I now seek to be the D type in that situation with a male sub. 




MistressVnus -> RE: Is Bisexual play bisexual? (2/11/2008 12:51:08 PM)

Thanks for bringing up a very good point, laurel, that perhaps you are unaware of.
I'm sure MANY more male Dominants would see "forced bi" as a very palatable activity with their fem/sub.
However, pose that question to those same men regarding the Fem/Domme and male/sub relationship, and they respond quite differently and can't see the point.
Recently, I was discussing the "forced-bi" with a potential petitioner and he absolutely stated that he in no way, shape, or form would participate in a forced-bi situation.  No matter what.  I then asked, rather coyley, "you wouldn't mind watching my activity with another female, would you?"  And he state, "I would LOVE THAT!!"
The double standard, needless to say, was very blatent.
I think that it is more socially acceptable, in a male dominated world, for men to request this from their women, as opposed to the thought of it being requested of a man, by a woman.  Which can make the men, meek in spirit and overabundant in machismo, cringe.   Homophobically speaking, of course.




laurell3 -> RE: Is Bisexual play bisexual? (2/11/2008 12:56:58 PM)

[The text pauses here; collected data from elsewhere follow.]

(** All symbols appearing in production bodies. *)
Definition body_symbols : list string :=
  mjoin ((λ '(_, prods), mjoin (chars <$> prods)) <$> productions g).

Definition get_ll1_table (fuel : nat) : M caches (option LL1Table) :=
  for_each (non_terminals g)
    (λ nt, compute_follow g fuel nt ;;; ret tt) ;;;
  let terminals :=
    (list_to_set body_symbols ∖ list_to_set (non_terminals g)) ∪ {["$"]} in
  match LL1Table_init (list_to_set (non_terminals g)) terminals with
  | inl e => raise e
  | inr table =>
      for_fold (productions g)
        (λ '(head, prods) table,
           for_fold prods (λ prod table, table_prod fuel head prod table)
             table)
        (Some table)
  end.

Definition is_ll1 (fuel : nat) : M caches bool :=
  t <- get_ll1_table fuel ;;
  ret (if t is Some _ then true else false).
End Table.

(** ** ParseTree and the table-driven parser *)

(** A [ParseTree] value, as [__eq__] and [__repr__] see it. *)
Inductive ParseTree := Node (root : string) (children : list ParseTree).

(** While [analyze] runs, nodes are objects that are shared between
    [tree_stack] and the [children] lists and are mutated through
    [current_tree.children = ...]: a store of nodes addressed by index.
    The list that is the default value of [children] is shared by all
    nodes, but [analyze] only rebinds the attribute and never mutates
    that list, so a new node has the value [[]]. *)
Record node := { node_root : string; node_children : list nat }.

Record locals := {
  stack : list string;
  tree_stack : list nat;
  i : nat;
  store : list node
}.

(** Read the tree below a node of the store. *)
Fixpoint tree_of (fuel : nat) (store : list node) (n : nat)
  : option ParseTree :=
  match fuel with
  | 0 => None
  | S fuel' =>
      nd ← store !! n;
      cs ← mapM (tree_of fuel' store) (node_children nd);
      Some (Node (node_root nd) cs)
  end.

(** [for symbol in reversed(production)]: push the symbol, allocate its
    node, push the node and [children.insert(0, child_tree)]. *)
Fixpoint push_symbols (symbols : list string) (l : locals)
    (children : list nat) : locals * list nat :=
  match symbols with
  | [] => (l, children)
  | symbol :: symbols' =>
      let child_tree := length (store l) in
      push_symbols symbols'
        {| stack := stack l ++ [symbol];
           tree_stack := tree_stack l ++ [child_tree];
           i := i l;
           store := store l ++ [{| node_root := symbol; node_children := [] |}] |}
        (child_tree :: children)
  end.

Definition set_children (n : nat) (children : list nat) (store : list node)
  : list node :=
  match store !! n with
  | Some nd =>
      <[n := {| node_root := node_root nd; node_children := children |}]> store
  | None => store
  end.

(** [self.cells.get(stackTop, {}).get(currentSymbol)] *)
Definition cell_get (self : LL1Table) (stackTop currentSymbol : string)
  : option string :=
  match cells self !! stackTop with
  | None => None
  | Some row =>
      match row !! currentSymbol with
      | None => None
      | Some v => v
      end
  end.

(** One iteration of the [while i < len(input_list)] loop. *)
Definition analyze_step (input_list : list string) (l : locals)
  : M LL1Table locals :=
  self <- get ;;
  match last (stack l) with
  | None => raise (SyntaxError StackEmptied)
  | Some stackTop =>
      match last (tree_stack l) with
      | None => raise IndexError
      | Some current_tree =>
          let rest_trees := removelast (tree_stack l) in
          match input_list !! i l with
          | None => raise IndexError
          | Some currentSymbol =>
              if decide (stackTop ∈ table_terminals self ∨ stackTop = "$") then
                if decide (stackTop = currentSymbol) then
                  ret {| stack := removelast (stack l);
                         tree_stack := rest_trees;
                         i := i l + 1;
                         store := store l |}
                else raise (SyntaxError
                              (UnexpectedSymbol currentSymbol stackTop))
              else if decide (stackTop ∈ table_non_terminals self) then
                match cell_get self stackTop currentSymbol with
                | None => raise (SyntaxError (NoRule stackTop currentSymbol))
                | Some production =>
                    let l1 := {| stack := removelast (stack l);
                                 tree_stack := rest_trees;
                                 i := i l;
                                 store := store l |} in
                    let '(l2, children) :=
                      if decide (production = "") then (l1, [])
                      else push_symbols (reverse (chars production)) l1 [] in
                    ret {| stack := stack l2;
                           tree_stack := tree_stack l2 ++ [current_tree];
                           i := i l2;
                           store := set_children current_tree children
                                      (store l2) |}
                end
              else raise (SyntaxError (InvalidStackSymbol stackTop))
          end
      end
  end.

I'm not unaware that stereotypes and double standards exist of course.  However, honestly, if it's something that someone really cannot do without feeling complete discomfort toting the phrase "double standard" around doesn't help the situation much.  The idea is hot to me partially beause of the discomfort, but I would never attempt to push someone to do something they really didn't want to (except Jefff who really really should suck cock! [;)]).   Whether it's homosexuality or something they desire on the other side, it really doesn't make much difference in my line of thinking.

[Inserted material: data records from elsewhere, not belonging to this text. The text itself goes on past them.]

(** * figma-ad-agent: command channel, tree serializer, checkpoints and batch engines

    A shallow embedding of the protocol layer of the repository:

    - [Bridge]      backend/src/bridge.ts        (createBridge)
    - [Plugin]      plugin/src/code.ts           (serializeNode, restore, batch handler)
    - [Dsl]         backend/src/tools/dsl-parser.ts and batch-operations.ts
    - [Pipeline]    backend/src/tools/batch-pipeline.ts and checkpoint.ts

    Part I holds the definitions, Part II the theorems. *)

From Stdlib Require Import ZArith Ascii String.
From stdpp Require Import gmap strings list fin_maps pretty.

Set Warnings "-register-all".

(* ===================================================================== *)
(** * Part I: definitions                                                 *)
(* ===================================================================== *)

(** ** JavaScript values

    Values that cross the wire are JSON-like.  Numbers are modelled by [Z]:
    the code under study only copies numbers and tests them against the
    constants 0 and 1, so no arithmetic on them is ever needed.  Objects are
    association lists, in property order. *)
Module JS.

Inductive value :=
  | Undefined
  | Null
  | Bool (b : bool)
  | Num (n : Z)
  | Str (s : string)
  | Arr (items : list value)
  | Obj (fields : list (string * value)).

(** [assoc k fs]: own property [k] of an object literal. *)
Fixpoint assoc {A} (k : string) (fs : list (string * A)) : option A :=
  match fs with
  | [] => None
  | (k', v) :: fs' => if String.eqb k k' then Some v else assoc k fs'
  end.

(** JavaScript truthiness of a value. *)
Definition truthy (v : value) : bool :=
  match v with
  | Undefined | Null => false
  | Bool b => b
  | Num n => negb (n =? 0)%Z
  | Str s => negb (String.eqb s "")
  | Arr _ | Obj _ => true
  end.

(** A thrown Error, by message. *)
Inductive result (A : Type) :=
  | Ok (a : A)
  | Throw (message : string).
Arguments Ok {A} a.
Arguments Throw {A} message.

(** [s.split(sep)] for a one-character separator: never empty, and an empty
    piece between two separators or at either end. *)
Fixpoint split_on (sep : ascii) (s : string) : list string :=
  match s with
  | EmptyString => [EmptyString]
  | String c s' =>
      if Ascii.eqb c sep then EmptyString :: split_on sep s'
      else match split_on sep s' with
           | [] => [String c EmptyString]
           | piece :: pieces => String c piece :: pieces
           end
  end.

(** [parts.join(sep)] *)
Fixpoint join (sep : string) (parts : list string) : string :=
  match parts with
  | [] => ""
  | [a] => a
  | a :: rest => a +:+ sep +:+ join sep rest
  end.

(** [s.startsWith(c)] for one character. *)
Definition starts_with (c : ascii) (s : string) : bool :=
  match s with
  | String c' _ => Ascii.eqb c' c
  | EmptyString => false
  end.

(** [s.substring(1)] *)
Definition tail (s : string) : string :=
  match s with
  | String _ s' => s'
  | EmptyString => EmptyString
  end.

Definition digit_of (c : ascii) : option nat :=
  let n := nat_of_ascii c in
  if (48 <=? n)%nat && (n <=? 57)%nat then Some (n - 48) else None.

(** The value of a string of decimal digits. *)
Fixpoint digits_value (acc : nat) (s : string) : option nat :=
  match s with
  | EmptyString => Some acc
  | String c s' =>
      match digit_of c with
      | Some d => digits_value (10 * acc + d) s'
      | None => None
      end
  end.

(** An array index as a property key: the canonical decimal numeral. *)
Definition array_index (key : string) : option nat :=
  match key with
  | EmptyString => None
  | String c rest =>
      if Ascii.eqb c "0" && negb (String.eqb rest "") then None
      else digits_value 0 key
  end.

(** [value[key]] for a value that is neither null nor undefined.  Own
    properties only: objects answer for their fields, arrays and strings for
    their indices and their length.  Members inherited from a prototype
    (methods, [constructor]) are not data of a tool result and read as
    undefined here. *)
Definition get_property (v : value) (key : string) : value :=
  match v with
  | Obj fields => default Undefined (assoc key fields)
  | Arr items =>
      if String.eqb key "length" then Num (Z.of_nat (length items))
      else match array_index key with
           | Some i => default Undefined (items !! i)
           | None => Undefined
           end
  | Str s =>
      if String.eqb key "length" then Num (Z.of_nat (String.length s))
      else match array_index key with
           | Some i =>
               match String.get i s with
               | Some c => Str (String c EmptyString)
               | None => Undefined
               end
           | None => Undefined
           end
  | _ => Undefined
  end.

(** The double quote, for error messages. *)
Definition dq : string := String (ascii_of_nat 34) EmptyString.

(** The string holds no separator. *)
Fixpoint no_sep (sep : ascii) (s : string) : bool :=
  match s with
  | EmptyString => true
  | String c s' => negb (Ascii.eqb c sep) && no_sep sep s'
  end.

(** All the results, or the first error thrown. *)
Fixpoint all_ok {A} (l : list (result A)) : result (list A) :=
  match l with
  | [] => Ok []
  | Throw m :: _ => Throw m
  | Ok a :: l' =>
      match all_ok l' with
      | Ok rest => Ok (a :: rest)
      | Throw m => Throw m
      end
  end.

(** Map.set on a Map kept in insertion order. *)
Fixpoint map_set {A} (k : string) (v : A) (m : list (string * A)) : list (string * A) :=
  match m with
  | [] => [(k, v)]
  | (k', v') :: m' =>
      if String.eqb k k' then (k, v) :: m' else (k', v') :: map_set k v m'
  end.

(** null or undefined *)
Definition nullish (v : value) : bool :=
  match v with
  | Undefined | Null => true
  | _ => false
  end.

End JS.

(** ** The command channel (bridge.ts) *)
Module Bridge.

(** WebSocket.readyState *)
Inductive ready_state := CONNECTING | OPEN | CLOSING | CLOSED.

Definition is_open (rs : ready_state) : bool :=
  match rs with OPEN => true | _ => false end.

(** The argument of [sendCommand]: a [PluginCommand] without its id. *)
Record Command := { type : string; body : JS.value }.

Inductive PluginResponse :=
  | result (id : string) (data : JS.value)
  | error (id : string) (err : string)
  | selection_changed (nodes : JS.value)
  | page_changed (pageId : string).

(** How a command promise was settled.  Each constructor is one call site of
    [resolve] or [reject] in createBridge. *)
Inductive outcome :=
  | Resolved (data : JS.value)          (* handleResponse, type result *)
  | RejectedError (err : string)        (* handleResponse, type error *)
  | RejectedTimeout (cmd_type : string) (* the setTimeout callback *)
  | RejectedSocketClosed                (* socket.on('close') *)
  | RejectedBridgeClosed                (* close() *)
  | RejectedSendFailed (err : string).  (* catch around socket.send *)

Definition COMMAND_TIMEOUT_MS : Z := 30000.

(** The message of the Error passed to [reject]. *)
Definition error_message (o : outcome) : option string :=
  match o with
  | Resolved _ => None
  | RejectedError e => Some e
  | RejectedTimeout ty => Some ("Command timeout after 30000ms: " +:+ ty)
  | RejectedSocketClosed => Some "WebSocket connection closed"
  | RejectedBridgeClosed => Some "Bridge closed"
  | RejectedSendFailed e => Some e
  end.

(** State of one bridge.  A promise created by [sendCommand] is named by the
    index of the [uuidv4()] draw made just before it; its [resolve], [reject]
    and [timer] are named by the same index.
    - [pending]: the Map<string, PendingCommand>;
    - [timers]: the armed timeout timers, with what their callback captured
      (the id and command.type);
    - [issued]: how many ids have been drawn;
    - [settled]: every call of a resolve or reject function, oldest first;
    - [wire]: the frames handed to socket.send without a throw;
    - [warnings]: console.warn lines of handleResponse. *)
Record bridge := {
  pending : gmap string nat;
  timers : gmap nat (string * string);
  issued : nat;
  settled : list (nat * outcome);
  wire : list (string * Command);
  warnings : list string
}.

Definition init : bridge :=
  {| pending := ∅; timers := ∅; issued := 0; settled := [];
     wire := []; warnings := [] |}.

(** What [sendCommand] returns: a promise that is already rejected, or the
    promise of a registered command. *)
Inductive future :=
  | AlreadyRejected (message : string)
  | Promise (p : nat).

Section WithUuid.

(** The id generator: the n-th call of uuidv4() returns [uuidv4 n]. *)
Variable uuidv4 : nat -> string.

subboi3382 -> RE: Is Bisexual play bisexual? (2/11/2008 1:00:49 PM)

no, a) it's "forced" and b) it is just sex




Jeffff -> RE: Is Bisexual play bisexual? (2/11/2008 1:01:09 PM)

I hope you can live with disapointment...:)

Jeff




KatyLied -> RE: Is Bisexual play bisexual? (2/11/2008 1:06:02 PM)

It seems to me that it is much, much more acceptable for a female to:  1) be bisexual and 2) engage in bisexual activity and 3) admit to bisexual feelings than for a male to do so.  It seems like more people would rather watch girl-girl than guy-guy.  I'm not starting a shitstorm here, but just relating the way things seem to be.  




MistressVnus -> RE: Is Bisexual play bisexual? (2/11/2008 1:07:08 PM)

quote:

honestly, if it's something that someone really cannot do without feeling complete discomfort toting the phrase "double standard" around doesn't help the situation much.


Of, course.  And I agree.  I would never want someone to do anything that they absolutely didn't want to do.  (Except in my fantasies, of course..[:D]) But, that wasn't the point.  However,  it WAS an observation regarding the social conditioning of the male dominated society and the nature of it all.  Particularly regarding this issue.
And to further my point, I know there are a few on this board who have not stepped up to this thread "just because" of the social stigma of it.  Much of which, has been expressed and reinforced here.